• **What to produce**: Examine each line of the data. Copy those that contain the string "else".

• **Exercise material**:
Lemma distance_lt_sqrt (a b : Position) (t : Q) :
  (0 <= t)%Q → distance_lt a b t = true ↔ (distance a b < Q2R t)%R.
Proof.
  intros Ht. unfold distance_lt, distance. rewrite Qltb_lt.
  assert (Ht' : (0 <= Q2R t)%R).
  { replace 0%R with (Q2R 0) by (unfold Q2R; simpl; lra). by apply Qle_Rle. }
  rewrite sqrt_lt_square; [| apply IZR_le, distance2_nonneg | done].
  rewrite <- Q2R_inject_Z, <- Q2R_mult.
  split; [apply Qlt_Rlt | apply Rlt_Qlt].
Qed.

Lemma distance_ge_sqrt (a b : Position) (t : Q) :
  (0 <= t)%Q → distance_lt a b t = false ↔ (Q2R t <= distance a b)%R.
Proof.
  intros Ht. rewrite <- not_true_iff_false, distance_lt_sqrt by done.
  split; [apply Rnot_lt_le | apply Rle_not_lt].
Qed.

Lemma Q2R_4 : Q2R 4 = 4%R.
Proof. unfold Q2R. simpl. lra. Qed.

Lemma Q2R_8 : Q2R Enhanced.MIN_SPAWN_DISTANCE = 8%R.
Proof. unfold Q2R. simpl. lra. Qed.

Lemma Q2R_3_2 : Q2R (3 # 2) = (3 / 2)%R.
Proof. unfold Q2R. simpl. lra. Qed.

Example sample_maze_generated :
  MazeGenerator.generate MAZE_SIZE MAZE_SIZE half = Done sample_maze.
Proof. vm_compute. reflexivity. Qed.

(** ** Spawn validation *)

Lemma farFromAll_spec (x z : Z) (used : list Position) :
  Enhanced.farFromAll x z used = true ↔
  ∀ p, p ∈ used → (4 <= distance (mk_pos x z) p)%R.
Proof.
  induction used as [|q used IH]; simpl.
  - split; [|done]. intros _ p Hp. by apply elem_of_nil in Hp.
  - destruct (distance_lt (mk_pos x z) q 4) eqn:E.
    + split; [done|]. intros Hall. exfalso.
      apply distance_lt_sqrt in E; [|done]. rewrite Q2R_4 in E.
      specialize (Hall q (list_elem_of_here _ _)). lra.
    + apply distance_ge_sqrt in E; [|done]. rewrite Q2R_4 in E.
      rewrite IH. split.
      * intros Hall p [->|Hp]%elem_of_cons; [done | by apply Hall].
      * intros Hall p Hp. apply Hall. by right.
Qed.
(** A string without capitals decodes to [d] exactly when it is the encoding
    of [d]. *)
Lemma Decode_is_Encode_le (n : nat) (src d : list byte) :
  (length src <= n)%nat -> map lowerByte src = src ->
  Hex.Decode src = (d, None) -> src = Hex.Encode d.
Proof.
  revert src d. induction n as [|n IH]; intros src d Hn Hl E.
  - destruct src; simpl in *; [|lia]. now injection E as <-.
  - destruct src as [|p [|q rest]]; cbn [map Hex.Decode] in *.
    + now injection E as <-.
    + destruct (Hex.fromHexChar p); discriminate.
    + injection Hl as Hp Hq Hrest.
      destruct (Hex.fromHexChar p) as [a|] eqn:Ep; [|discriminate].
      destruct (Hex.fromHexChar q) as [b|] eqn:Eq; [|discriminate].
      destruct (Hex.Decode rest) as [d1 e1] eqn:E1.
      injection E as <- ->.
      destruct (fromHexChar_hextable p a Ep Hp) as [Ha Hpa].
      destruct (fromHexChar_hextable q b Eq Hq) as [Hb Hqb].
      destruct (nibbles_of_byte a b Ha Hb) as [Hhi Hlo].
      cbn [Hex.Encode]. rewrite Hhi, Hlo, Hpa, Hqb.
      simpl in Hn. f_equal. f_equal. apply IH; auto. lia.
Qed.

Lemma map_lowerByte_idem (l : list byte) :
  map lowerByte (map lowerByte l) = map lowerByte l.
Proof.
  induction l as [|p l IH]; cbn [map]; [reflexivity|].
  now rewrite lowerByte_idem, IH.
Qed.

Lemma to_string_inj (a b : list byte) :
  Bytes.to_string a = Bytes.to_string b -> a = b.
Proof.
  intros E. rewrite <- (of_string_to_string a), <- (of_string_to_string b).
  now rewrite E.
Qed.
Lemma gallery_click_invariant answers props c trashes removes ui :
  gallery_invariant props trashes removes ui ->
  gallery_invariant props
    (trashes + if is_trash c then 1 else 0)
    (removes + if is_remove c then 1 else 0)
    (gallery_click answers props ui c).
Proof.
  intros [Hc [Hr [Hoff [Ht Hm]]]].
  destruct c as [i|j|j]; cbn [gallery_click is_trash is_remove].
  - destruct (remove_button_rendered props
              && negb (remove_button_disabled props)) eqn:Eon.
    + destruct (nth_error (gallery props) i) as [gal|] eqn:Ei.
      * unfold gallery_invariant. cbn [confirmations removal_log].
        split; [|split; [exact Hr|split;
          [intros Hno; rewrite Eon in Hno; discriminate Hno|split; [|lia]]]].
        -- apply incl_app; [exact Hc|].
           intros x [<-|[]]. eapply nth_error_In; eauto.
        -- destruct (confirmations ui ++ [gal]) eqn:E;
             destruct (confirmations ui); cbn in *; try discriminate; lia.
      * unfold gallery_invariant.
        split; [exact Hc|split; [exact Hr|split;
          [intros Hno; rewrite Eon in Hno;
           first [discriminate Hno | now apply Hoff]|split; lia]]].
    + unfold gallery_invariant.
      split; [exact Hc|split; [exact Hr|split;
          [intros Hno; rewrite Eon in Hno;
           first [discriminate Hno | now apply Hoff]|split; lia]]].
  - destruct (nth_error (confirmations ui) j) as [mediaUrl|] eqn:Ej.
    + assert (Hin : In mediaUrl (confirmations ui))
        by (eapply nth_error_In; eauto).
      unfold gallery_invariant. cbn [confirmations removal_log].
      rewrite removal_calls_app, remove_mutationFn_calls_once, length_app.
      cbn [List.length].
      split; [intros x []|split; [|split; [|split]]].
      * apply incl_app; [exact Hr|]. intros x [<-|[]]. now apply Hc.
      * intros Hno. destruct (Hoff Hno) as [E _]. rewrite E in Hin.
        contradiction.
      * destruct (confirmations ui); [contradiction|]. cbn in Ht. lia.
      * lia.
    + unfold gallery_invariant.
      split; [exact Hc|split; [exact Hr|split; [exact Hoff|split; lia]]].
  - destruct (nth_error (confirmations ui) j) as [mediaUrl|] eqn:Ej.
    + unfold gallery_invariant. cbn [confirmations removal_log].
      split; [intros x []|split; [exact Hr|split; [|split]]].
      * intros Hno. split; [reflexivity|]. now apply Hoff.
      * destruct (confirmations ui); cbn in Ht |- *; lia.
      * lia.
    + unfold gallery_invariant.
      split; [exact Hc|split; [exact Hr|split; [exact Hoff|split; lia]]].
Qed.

• **Output for this exercise**:
    (trashes + if is_trash c then 1 else 0)
    (removes + if is_remove c then 1 else 0)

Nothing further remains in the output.